# [Entries supplied]
────

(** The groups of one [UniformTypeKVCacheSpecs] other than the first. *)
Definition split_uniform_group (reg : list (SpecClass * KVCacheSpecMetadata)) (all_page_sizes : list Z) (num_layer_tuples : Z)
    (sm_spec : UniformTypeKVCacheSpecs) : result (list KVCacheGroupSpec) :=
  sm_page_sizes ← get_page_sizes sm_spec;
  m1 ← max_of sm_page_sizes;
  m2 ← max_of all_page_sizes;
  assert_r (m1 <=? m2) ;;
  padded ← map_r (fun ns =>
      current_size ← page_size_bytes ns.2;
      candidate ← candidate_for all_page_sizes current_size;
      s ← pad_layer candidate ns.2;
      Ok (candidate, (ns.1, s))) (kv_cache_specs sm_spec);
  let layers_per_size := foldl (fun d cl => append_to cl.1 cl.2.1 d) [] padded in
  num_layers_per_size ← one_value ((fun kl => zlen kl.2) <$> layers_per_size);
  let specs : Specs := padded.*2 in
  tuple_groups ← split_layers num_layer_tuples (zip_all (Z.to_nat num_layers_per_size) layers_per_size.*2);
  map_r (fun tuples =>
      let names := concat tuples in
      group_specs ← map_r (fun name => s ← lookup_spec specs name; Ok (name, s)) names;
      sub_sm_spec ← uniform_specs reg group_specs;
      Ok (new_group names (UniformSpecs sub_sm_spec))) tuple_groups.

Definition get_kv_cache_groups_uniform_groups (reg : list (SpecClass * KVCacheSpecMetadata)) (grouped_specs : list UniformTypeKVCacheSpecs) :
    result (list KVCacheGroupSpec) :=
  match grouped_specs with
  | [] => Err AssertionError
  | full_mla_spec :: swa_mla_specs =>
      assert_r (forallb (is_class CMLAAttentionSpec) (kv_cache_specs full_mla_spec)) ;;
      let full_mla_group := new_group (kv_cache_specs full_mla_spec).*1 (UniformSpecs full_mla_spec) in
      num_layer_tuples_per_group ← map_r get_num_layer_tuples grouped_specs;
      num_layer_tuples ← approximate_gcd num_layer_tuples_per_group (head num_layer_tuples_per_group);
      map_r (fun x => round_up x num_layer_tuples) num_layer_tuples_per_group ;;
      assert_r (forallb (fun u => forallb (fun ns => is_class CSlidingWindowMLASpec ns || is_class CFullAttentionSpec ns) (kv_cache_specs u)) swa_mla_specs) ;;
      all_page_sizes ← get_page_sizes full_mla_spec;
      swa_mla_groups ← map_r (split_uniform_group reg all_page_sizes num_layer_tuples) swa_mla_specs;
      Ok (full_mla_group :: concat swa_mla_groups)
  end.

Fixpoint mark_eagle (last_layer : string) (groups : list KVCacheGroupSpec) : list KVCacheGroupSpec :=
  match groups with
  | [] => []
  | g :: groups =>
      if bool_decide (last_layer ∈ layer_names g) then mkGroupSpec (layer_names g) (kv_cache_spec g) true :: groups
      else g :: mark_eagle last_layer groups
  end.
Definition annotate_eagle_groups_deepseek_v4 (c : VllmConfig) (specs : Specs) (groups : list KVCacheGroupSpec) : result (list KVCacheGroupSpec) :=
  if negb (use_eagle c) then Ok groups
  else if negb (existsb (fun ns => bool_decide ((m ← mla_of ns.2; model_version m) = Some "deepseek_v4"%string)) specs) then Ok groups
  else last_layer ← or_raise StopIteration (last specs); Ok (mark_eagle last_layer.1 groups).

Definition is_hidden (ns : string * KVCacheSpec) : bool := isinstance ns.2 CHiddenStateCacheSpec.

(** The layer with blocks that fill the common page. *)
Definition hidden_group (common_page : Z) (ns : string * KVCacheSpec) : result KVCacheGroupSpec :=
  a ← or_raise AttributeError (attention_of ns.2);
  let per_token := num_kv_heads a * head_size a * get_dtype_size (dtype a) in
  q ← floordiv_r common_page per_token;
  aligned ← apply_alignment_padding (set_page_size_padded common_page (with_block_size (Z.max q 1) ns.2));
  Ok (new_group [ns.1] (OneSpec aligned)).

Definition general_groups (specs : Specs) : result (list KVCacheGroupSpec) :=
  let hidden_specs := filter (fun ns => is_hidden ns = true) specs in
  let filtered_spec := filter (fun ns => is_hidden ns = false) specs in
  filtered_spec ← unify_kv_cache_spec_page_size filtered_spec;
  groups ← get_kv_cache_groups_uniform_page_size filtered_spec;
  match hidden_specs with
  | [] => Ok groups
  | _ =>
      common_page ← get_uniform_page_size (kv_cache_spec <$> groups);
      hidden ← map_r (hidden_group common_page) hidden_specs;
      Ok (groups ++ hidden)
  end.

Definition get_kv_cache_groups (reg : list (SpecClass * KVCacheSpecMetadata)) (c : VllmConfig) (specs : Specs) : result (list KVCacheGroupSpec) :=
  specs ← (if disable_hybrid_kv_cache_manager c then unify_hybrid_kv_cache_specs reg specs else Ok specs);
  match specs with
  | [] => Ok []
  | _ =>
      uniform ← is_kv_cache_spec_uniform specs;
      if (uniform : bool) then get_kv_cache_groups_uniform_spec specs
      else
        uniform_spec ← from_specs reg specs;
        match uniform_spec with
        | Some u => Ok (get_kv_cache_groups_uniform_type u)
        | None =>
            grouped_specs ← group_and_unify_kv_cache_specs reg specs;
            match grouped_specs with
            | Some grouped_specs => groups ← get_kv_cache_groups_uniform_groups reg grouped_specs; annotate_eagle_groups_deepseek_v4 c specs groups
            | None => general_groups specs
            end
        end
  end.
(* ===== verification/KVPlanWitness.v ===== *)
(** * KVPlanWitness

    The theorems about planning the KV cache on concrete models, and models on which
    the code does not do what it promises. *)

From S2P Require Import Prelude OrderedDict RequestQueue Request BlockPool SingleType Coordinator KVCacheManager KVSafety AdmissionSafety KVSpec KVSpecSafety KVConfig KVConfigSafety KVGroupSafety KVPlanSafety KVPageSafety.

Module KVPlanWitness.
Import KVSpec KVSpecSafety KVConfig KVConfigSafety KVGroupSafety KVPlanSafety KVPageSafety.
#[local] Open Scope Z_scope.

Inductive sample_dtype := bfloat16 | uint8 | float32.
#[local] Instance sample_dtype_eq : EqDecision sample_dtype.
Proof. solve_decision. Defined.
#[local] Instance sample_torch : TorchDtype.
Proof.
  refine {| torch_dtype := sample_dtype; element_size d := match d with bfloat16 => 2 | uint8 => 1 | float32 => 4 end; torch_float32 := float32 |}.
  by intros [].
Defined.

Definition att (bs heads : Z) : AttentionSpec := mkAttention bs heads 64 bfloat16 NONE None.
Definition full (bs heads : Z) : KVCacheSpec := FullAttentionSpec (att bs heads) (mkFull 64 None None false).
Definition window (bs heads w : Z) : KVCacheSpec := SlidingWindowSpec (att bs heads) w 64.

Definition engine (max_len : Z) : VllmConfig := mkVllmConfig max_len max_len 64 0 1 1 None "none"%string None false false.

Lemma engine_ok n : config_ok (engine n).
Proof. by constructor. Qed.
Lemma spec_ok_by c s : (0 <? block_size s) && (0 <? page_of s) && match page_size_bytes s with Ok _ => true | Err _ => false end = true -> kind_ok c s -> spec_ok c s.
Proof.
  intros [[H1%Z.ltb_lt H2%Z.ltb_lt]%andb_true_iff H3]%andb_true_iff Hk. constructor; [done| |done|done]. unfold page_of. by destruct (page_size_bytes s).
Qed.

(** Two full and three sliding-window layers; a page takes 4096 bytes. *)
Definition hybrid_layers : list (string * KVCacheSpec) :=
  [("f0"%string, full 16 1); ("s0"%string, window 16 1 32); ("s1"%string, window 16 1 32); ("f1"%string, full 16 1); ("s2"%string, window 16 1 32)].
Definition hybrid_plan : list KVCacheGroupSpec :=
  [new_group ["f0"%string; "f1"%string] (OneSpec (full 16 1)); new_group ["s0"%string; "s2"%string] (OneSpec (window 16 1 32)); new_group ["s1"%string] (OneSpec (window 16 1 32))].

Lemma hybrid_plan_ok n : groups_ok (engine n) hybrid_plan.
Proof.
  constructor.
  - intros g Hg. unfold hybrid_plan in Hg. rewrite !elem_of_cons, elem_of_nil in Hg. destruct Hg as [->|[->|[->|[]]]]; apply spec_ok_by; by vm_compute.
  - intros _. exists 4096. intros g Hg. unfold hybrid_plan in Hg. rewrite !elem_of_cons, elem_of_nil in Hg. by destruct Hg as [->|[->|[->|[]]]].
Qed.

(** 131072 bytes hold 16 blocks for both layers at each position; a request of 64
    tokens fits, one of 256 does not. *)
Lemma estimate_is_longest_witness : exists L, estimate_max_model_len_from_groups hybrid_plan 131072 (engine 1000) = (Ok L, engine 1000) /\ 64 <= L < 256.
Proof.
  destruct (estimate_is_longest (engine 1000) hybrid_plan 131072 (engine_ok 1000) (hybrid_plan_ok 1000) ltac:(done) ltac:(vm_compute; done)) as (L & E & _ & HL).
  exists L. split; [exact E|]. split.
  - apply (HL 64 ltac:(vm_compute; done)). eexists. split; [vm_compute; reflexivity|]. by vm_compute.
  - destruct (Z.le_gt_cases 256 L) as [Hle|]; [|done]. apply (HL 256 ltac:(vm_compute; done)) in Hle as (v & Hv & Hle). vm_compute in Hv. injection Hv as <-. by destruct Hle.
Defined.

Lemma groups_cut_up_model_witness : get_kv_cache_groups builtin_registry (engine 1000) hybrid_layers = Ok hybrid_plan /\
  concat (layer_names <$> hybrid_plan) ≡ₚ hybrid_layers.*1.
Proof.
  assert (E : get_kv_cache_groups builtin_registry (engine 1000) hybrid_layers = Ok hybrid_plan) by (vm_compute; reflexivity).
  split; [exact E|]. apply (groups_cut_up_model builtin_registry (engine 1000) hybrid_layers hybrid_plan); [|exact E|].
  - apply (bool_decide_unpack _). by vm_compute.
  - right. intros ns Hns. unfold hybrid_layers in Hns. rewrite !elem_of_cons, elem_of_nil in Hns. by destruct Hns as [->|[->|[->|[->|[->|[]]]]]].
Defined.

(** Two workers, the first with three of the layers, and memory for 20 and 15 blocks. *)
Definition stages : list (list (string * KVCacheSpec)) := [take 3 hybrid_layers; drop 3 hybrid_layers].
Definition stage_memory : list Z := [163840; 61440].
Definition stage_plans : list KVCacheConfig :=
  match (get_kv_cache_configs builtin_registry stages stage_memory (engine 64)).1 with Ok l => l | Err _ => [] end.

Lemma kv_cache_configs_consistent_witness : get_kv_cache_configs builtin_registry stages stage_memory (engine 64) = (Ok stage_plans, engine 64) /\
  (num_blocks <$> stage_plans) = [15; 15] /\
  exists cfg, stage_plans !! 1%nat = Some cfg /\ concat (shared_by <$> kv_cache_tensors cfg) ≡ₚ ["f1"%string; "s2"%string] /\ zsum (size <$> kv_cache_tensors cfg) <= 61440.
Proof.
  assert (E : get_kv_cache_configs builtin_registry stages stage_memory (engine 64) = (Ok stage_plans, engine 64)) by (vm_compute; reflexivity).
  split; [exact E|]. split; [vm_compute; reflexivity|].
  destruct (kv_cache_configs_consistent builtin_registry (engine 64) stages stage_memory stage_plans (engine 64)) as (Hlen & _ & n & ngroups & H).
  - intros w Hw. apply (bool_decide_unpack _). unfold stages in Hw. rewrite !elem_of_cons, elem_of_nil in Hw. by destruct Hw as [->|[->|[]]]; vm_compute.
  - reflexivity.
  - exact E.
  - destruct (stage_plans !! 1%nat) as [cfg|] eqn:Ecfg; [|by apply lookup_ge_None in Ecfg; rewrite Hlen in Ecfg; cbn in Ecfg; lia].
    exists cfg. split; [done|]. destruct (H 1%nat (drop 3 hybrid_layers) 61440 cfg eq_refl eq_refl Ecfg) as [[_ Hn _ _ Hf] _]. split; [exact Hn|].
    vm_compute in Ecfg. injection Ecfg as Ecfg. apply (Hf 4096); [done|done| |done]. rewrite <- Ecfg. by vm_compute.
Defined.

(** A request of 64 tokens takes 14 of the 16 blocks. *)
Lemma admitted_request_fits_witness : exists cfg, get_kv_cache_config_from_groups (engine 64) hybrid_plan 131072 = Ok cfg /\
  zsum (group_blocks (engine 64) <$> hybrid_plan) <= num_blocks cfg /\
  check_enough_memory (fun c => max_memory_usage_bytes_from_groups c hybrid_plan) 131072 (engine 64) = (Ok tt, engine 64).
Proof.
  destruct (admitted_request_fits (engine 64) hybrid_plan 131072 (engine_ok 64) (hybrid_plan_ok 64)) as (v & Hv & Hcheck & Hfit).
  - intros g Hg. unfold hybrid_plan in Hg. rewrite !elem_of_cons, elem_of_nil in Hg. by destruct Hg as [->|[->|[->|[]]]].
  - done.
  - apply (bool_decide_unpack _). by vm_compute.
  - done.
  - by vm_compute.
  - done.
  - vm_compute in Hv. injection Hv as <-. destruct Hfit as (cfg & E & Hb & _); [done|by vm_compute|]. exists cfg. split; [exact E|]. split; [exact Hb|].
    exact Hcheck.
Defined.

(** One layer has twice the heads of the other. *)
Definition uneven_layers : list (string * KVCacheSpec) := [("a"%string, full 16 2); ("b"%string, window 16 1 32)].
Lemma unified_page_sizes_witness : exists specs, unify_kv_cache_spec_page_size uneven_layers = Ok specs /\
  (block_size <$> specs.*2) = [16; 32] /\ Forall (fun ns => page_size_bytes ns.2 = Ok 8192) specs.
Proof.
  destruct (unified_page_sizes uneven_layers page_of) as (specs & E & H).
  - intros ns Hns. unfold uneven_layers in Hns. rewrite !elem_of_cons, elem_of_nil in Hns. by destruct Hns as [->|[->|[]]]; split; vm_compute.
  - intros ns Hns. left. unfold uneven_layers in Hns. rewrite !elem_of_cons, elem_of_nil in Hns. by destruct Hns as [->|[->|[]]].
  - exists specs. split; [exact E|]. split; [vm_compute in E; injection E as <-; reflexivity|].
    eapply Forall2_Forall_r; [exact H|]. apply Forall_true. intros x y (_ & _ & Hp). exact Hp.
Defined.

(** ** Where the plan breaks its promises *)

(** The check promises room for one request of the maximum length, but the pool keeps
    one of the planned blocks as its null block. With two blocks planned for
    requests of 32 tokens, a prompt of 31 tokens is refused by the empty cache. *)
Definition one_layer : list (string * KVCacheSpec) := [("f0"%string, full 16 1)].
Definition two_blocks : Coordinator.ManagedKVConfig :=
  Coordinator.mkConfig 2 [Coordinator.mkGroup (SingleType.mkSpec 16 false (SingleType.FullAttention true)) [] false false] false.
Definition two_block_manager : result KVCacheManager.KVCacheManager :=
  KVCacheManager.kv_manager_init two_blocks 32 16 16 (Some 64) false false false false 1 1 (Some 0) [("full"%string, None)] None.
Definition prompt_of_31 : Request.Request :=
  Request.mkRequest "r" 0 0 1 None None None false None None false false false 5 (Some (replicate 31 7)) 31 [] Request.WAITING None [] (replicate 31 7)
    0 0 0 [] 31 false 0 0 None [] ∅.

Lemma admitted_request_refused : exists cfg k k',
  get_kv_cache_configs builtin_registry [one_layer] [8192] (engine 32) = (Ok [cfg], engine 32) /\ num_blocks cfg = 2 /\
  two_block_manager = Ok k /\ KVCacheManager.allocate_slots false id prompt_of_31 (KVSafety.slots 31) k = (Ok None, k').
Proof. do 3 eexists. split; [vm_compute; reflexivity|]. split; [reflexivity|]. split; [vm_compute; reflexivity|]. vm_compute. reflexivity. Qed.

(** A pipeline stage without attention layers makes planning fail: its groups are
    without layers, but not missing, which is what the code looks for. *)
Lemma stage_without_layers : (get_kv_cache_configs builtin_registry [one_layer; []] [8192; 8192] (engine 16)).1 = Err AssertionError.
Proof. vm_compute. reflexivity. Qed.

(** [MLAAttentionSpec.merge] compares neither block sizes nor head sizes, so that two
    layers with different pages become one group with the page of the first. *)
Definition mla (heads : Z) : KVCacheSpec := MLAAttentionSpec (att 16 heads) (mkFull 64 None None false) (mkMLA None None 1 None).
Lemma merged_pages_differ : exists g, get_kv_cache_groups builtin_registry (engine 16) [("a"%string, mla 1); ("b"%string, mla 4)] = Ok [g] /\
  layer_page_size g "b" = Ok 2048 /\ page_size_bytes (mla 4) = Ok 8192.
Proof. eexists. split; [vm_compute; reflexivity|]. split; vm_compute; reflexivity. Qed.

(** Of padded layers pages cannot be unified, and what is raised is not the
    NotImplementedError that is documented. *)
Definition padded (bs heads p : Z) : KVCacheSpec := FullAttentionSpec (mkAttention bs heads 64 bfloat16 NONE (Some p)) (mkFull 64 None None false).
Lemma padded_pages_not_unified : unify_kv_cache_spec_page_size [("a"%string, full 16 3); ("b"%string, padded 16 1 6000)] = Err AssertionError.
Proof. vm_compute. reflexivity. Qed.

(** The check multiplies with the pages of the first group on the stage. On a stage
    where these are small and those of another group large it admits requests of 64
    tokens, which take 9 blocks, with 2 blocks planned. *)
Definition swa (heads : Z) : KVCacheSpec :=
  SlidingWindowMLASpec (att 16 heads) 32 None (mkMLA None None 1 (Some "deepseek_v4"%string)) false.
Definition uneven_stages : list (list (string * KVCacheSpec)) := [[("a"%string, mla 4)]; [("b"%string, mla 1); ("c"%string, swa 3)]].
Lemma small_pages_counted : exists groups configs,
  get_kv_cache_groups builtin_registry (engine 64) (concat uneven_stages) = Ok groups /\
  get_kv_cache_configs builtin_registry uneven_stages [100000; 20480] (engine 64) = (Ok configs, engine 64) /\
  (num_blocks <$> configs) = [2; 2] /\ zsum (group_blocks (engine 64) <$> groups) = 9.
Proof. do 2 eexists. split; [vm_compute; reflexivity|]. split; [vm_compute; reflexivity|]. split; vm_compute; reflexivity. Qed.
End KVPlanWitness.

────

# [Problem to work on]
Look above for the line with "(sm_spec : UniformTypeKVCacheSpecs)" and the line with "full_mla_spec :: swa_mla_specs =>", and reproduce exactly those two lines plus every line between, nothing more.

# [Result of this exercise]
    (sm_spec : UniformTypeKVCacheSpecs) : result (list KVCacheGroupSpec) :=
  sm_page_sizes ← get_page_sizes sm_spec;
  m1 ← max_of sm_page_sizes;
  m2 ← max_of all_page_sizes;
  assert_r (m1 <=? m2) ;;
  padded ← map_r (fun ns =>
      current_size ← page_size_bytes ns.2;
      candidate ← candidate_for all_page_sizes current_size;
      s ← pad_layer candidate ns.2;
      Ok (candidate, (ns.1, s))) (kv_cache_specs sm_spec);
  let layers_per_size := foldl (fun d cl => append_to cl.1 cl.2.1 d) [] padded in
  num_layers_per_size ← one_value ((fun kl => zlen kl.2) <$> layers_per_size);
  let specs : Specs := padded.*2 in
  tuple_groups ← split_layers num_layer_tuples (zip_all (Z.to_nat num_layers_per_size) layers_per_size.*2);
  map_r (fun tuples =>
      let names := concat tuples in
      group_specs ← map_r (fun name => s ← lookup_spec specs name; Ok (name, s)) names;
      sub_sm_spec ← uniform_specs reg group_specs;
      Ok (new_group names (UniformSpecs sub_sm_spec))) tuple_groups.

Definition get_kv_cache_groups_uniform_groups (reg : list (SpecClass * KVCacheSpecMetadata)) (grouped_specs : list UniformTypeKVCacheSpecs) :
    result (list KVCacheGroupSpec) :=
  match grouped_specs with
  | [] => Err AssertionError
  | full_mla_spec :: swa_mla_specs =>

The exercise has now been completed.